Definition hex_digit (c : Ascii.ascii) : bool :=
  let b := byte_of c in in_range 48 57 b || in_range 65 70 b || in_range 97 102 b.
(** Two hexadecimal digits follow every percent sign. *)
Fixpoint escapes_ok (s : string) : bool :=
  match s with
  | EmptyString => true
  | String c r =>
      (if Ascii.eqb c "%"
       then match r with String h (String l _) => hex_digit h && hex_digit l | _ => false end
       else true) && escapes_ok r
  end.
Definition known_selector (name : string) : bool :=
  existsb (String.eqb name) ["token"; "object"; "id"; "type"]%string.
(** The loop of [parse_uri]. *)
Fixpoint parse_params (acc : gmap string bytes) (parts : list string) : outcome (gmap string bytes) HsmError :=
  match parts with
  | [] => Ok acc
  | part :: parts =>
      match split_once "=" part with
      | None => Err (UriParse "invalid PKCS#11 attribute")
      | Some (name, value) =>
          if negb (known_selector name) then Err (UriParse "unsupported PKCS#11 selector")
          else if negb (escapes_ok value) then Err (UriParse "invalid percent escape")
          else if bool_decide (is_Some (acc !! name)) then Err (UriParse "duplicate PKCS#11 attribute")
          else parse_params (<[name := percent_decode value]> acc) parts
      end
  end.
Definition has_host (u : Url) : bool := bool_decide (is_Some (url_host u)).
(** [parse_uri] *)
Definition parse_uri (uri : string) : outcome (gmap string bytes) HsmError :=
  let? url := of_lib UriParse (url_parse uri) in
  if negb (String.eqb (url_scheme url) "pkcs11") then
    Err (UriParse ("Invalid scheme '" +:+ url_scheme url +:+ "', expected 'pkcs11'"))
  else if bool_decide (is_Some (url_query url)) || bool_decide (is_Some (url_fragment url)) || has_host url then
    Err (UriParse "PKCS#11 URI query, fragment, and authority are unsupported")
  else parse_params ∅ (split_char ";" (url_path url)).

Definition not_private (params : gmap string bytes) : bool :=
  match params !! "type"%string with
  | Some kind => negb (bool_decide (kind = bytes_of_string "private"))
  | None => false
  end.

(** [HsmKeyPair::from_uri] *)
Definition from_uri (c : Pkcs11Context) (s : Slot) (uri : string) (a : KeyAlgorithm)
  : Pkcs11Context * outcome HsmKeyPair HsmError :=
  let checked :=
    let? params := parse_uri uri in
    let? _ :=
      match params !! "token"%string with
      | Some token =>
          let? label := token_label c s in
          if bool_decide (token = bytes_of_string label) then Ok tt
          else Err (UriParse "URI token does not match selected slot")
      | None => Ok tt
      end in
    if not_private params then Err (UriParse "a private key URI is required")
    else
      let selector :=
        match params !! "id"%string with Some id => [Id id] | None => [] end ++
        match params !! "object"%string with Some l => [Label l] | None => [] end in
      match selector with
      | [] => Err (UriParse "URI must contain id or object")
      | _ => Ok selector
      end in
  match checked with
  | Ok selector => find_selected c s selector a
  | Err e => (c, Err e)
  | Panic => (c, Panic)
  end.

(** ** [lib.rs] *)

(** [HsmContext] *)
Record HsmContext : Type := MkHsmContext {
  context : Pkcs11Context;
  provider : Providers.HsmProvider;
  session : option Session;
  slot : option Slot
}.
Definition hsm_context_new (p : Pkcs11) (k : Providers.HsmProvider) (s : Slot) (n : Session) : HsmContext :=
  MkHsmContext (Some p) k (Some n) (Some s).
Definition placeholder : HsmContext := MkHsmContext None Providers.Kryoptic None None.

(** A call on the session of the context; a session is of a library. *)
Definition with_session {R} (h : HsmContext) (none : HsmError) (f : Pkcs11 -> Session -> outcome R HsmError)
  : outcome R HsmError :=
  match session h, context h with
  | Some n, Some p => f p n
  | _, _ => Err none
  end.
(** [HsmContext::health_check] *)
Definition health_check (h : HsmContext) : outcome unit HsmError :=
  with_session h (LibraryLoad "HSM session not initialized (placeholder context)") (fun _ _ => Ok tt).

Definition label_attribute (l : list Attribute) : option bytes :=
  head (omap (fun a => match a with Label l => Some l | _ => None end) l).
(** [HsmContext::tls_key_label] *)
Definition tls_key_label (h : HsmContext) (uri : string) : outcome string HsmError :=
  let? params := parse_uri uri in
  if not_private params then Err (UriParse "private key URI required")
  else
    let? _ :=
      match params !! "token"%string with
      | Some token =>
          let? s := ok_or (slot h) (SlotAccess "no active slot") in
          let? label := token_label (context h) s in
          if bool_decide (token = bytes_of_string label) then Ok tt
          else Err (UriParse "token differs from configured slot")
      | None => Ok tt
      end in
    let selector :=
      Class_ PRIVATE_KEY ::
      match params !! "object"%string with Some l => [Label l] | None => [] end ++
      match params !! "id"%string with Some id => [Id id] | None => [] end in
    if (length selector =? 1)%nat then Err (UriParse "object or id required")
    else
      with_session h (SigningFailure "HSM session unavailable") (fun p n =>
        let? objects := of_lib CryptokiError (find_objects p n selector) in
        match objects with
        | [o] =>
            let? attributes := of_lib CryptokiError (get_attributes p n o TypeLabel) in
            let? label := ok_or (label_attribute attributes) (KeyNotFound "TLS key has no label") in
            ok_or (from_utf8 label) (UriParse "TLS key label must be UTF-8")
        | _ => Err (KeyNotFound "URI must match exactly one private key")
        end).

(** The schemes of rustls that are named, and the others. *)
Inductive SignatureScheme : Type :=
  | RSA_PSS (h : HashKind) | RSA_PKCS1 (h : HashKind)
  | ECDSA_NISTP256_SHA256 | ECDSA_NISTP384_SHA384 | ECDSA_NISTP521_SHA512
  | ML_DSA_SCHEME (l : MlDsaLevel)
  | OtherScheme (code : Z).
#[export] Instance MlDsaLevel_eq_dec : EqDecision MlDsaLevel.
Proof. solve_decision. Defined.
#[export] Instance HashKind_eq_dec : EqDecision HashKind.
Proof. solve_decision. Defined.
#[export] Instance SignatureScheme_eq_dec : EqDecision SignatureScheme.
Proof. solve_decision. Defined.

§ **What the exercise asks**: Could you set down each entry above word for word?

§ **Written response**:
Definition hex_digit (c : Ascii.ascii) : bool :=
  let b := byte_of c in in_range 48 57 b || in_range 65 70 b || in_range 97 102 b.
(** Two hexadecimal digits follow every percent sign. *)
Fixpoint escapes_ok (s : string) : bool :=
  match s with
  | EmptyString => true
  | String c r =>
      (if Ascii.eqb c "%"
       then match r with String h (String l _) => hex_digit h && hex_digit l | _ => false end
       else true) && escapes_ok r
  end.
Definition known_selector (name : string) : bool :=
  existsb (String.eqb name) ["token"; "object"; "id"; "type"]%string.
(** The loop of [parse_uri]. *)
Fixpoint parse_params (acc : gmap string bytes) (parts : list string) : outcome (gmap string bytes) HsmError :=
  match parts with
  | [] => Ok acc
  | part :: parts =>
      match split_once "=" part with
      | None => Err (UriParse "invalid PKCS#11 attribute")
      | Some (name, value) =>
          if negb (known_selector name) then Err (UriParse "unsupported PKCS#11 selector")
          else if negb (escapes_ok value) then Err (UriParse "invalid percent escape")
          else if bool_decide (is_Some (acc !! name)) then Err (UriParse "duplicate PKCS#11 attribute")
          else parse_params (<[name := percent_decode value]> acc) parts
      end
  end.
Definition has_host (u : Url) : bool := bool_decide (is_Some (url_host u)).
(** [parse_uri] *)
Definition parse_uri (uri : string) : outcome (gmap string bytes) HsmError :=
  let? url := of_lib UriParse (url_parse uri) in
  if negb (String.eqb (url_scheme url) "pkcs11") then
    Err (UriParse ("Invalid scheme '" +:+ url_scheme url +:+ "', expected 'pkcs11'"))
  else if bool_decide (is_Some (url_query url)) || bool_decide (is_Some (url_fragment url)) || has_host url then
    Err (UriParse "PKCS#11 URI query, fragment, and authority are unsupported")
  else parse_params ∅ (split_char ";" (url_path url)).

Definition not_private (params : gmap string bytes) : bool :=
  match params !! "type"%string with
  | Some kind => negb (bool_decide (kind = bytes_of_string "private"))
  | None => false
  end.

(** [HsmKeyPair::from_uri] *)
Definition from_uri (c : Pkcs11Context) (s : Slot) (uri : string) (a : KeyAlgorithm)
  : Pkcs11Context * outcome HsmKeyPair HsmError :=
  let checked :=
    let? params := parse_uri uri in
    let? _ :=
      match params !! "token"%string with
      | Some token =>
          let? label := token_label c s in
          if bool_decide (token = bytes_of_string label) then Ok tt
          else Err (UriParse "URI token does not match selected slot")
      | None => Ok tt
      end in
    if not_private params then Err (UriParse "a private key URI is required")
    else
      let selector :=
        match params !! "id"%string with Some id => [Id id] | None => [] end ++
        match params !! "object"%string with Some l => [Label l] | None => [] end in
      match selector with
      | [] => Err (UriParse "URI must contain id or object")
      | _ => Ok selector
      end in
  match checked with
  | Ok selector => find_selected c s selector a
  | Err e => (c, Err e)
  | Panic => (c, Panic)
  end.

(** ** [lib.rs] *)

(** [HsmContext] *)
Record HsmContext : Type := MkHsmContext {
  context : Pkcs11Context;
  provider : Providers.HsmProvider;
  session : option Session;
  slot : option Slot
}.
Definition hsm_context_new (p : Pkcs11) (k : Providers.HsmProvider) (s : Slot) (n : Session) : HsmContext :=
  MkHsmContext (Some p) k (Some n) (Some s).
Definition placeholder : HsmContext := MkHsmContext None Providers.Kryoptic None None.

(** A call on the session of the context; a session is of a library. *)
Definition with_session {R} (h : HsmContext) (none : HsmError) (f : Pkcs11 -> Session -> outcome R HsmError)
  : outcome R HsmError :=
  match session h, context h with
  | Some n, Some p => f p n
  | _, _ => Err none
  end.
(** [HsmContext::health_check] *)
Definition health_check (h : HsmContext) : outcome unit HsmError :=
  with_session h (LibraryLoad "HSM session not initialized (placeholder context)") (fun _ _ => Ok tt).

Definition label_attribute (l : list Attribute) : option bytes :=
  head (omap (fun a => match a with Label l => Some l | _ => None end) l).
(** [HsmContext::tls_key_label] *)
Definition tls_key_label (h : HsmContext) (uri : string) : outcome string HsmError :=
  let? params := parse_uri uri in
  if not_private params then Err (UriParse "private key URI required")
  else
    let? _ :=
      match params !! "token"%string with
      | Some token =>
          let? s := ok_or (slot h) (SlotAccess "no active slot") in
          let? label := token_label (context h) s in
          if bool_decide (token = bytes_of_string label) then Ok tt
          else Err (UriParse "token differs from configured slot")
      | None => Ok tt
      end in
    let selector :=
      Class_ PRIVATE_KEY ::
      match params !! "object"%string with Some l => [Label l] | None => [] end ++
      match params !! "id"%string with Some id => [Id id] | None => [] end in
    if (length selector =? 1)%nat then Err (UriParse "object or id required")
    else
      with_session h (SigningFailure "HSM session unavailable") (fun p n =>
        let? objects := of_lib CryptokiError (find_objects p n selector) in
        match objects with
        | [o] =>
            let? attributes := of_lib CryptokiError (get_attributes p n o TypeLabel) in
            let? label := ok_or (label_attribute attributes) (KeyNotFound "TLS key has no label") in
            ok_or (from_utf8 label) (UriParse "TLS key label must be UTF-8")
        | _ => Err (KeyNotFound "URI must match exactly one private key")
        end).

(** The schemes of rustls that are named, and the others. *)
Inductive SignatureScheme : Type :=
  | RSA_PSS (h : HashKind) | RSA_PKCS1 (h : HashKind)
  | ECDSA_NISTP256_SHA256 | ECDSA_NISTP384_SHA384 | ECDSA_NISTP521_SHA512
  | ML_DSA_SCHEME (l : MlDsaLevel)
  | OtherScheme (code : Z).
#[export] Instance MlDsaLevel_eq_dec : EqDecision MlDsaLevel.
Proof. solve_decision. Defined.
#[export] Instance HashKind_eq_dec : EqDecision HashKind.
Proof. solve_decision. Defined.
#[export] Instance SignatureScheme_eq_dec : EqDecision SignatureScheme.
Proof. solve_decision. Defined.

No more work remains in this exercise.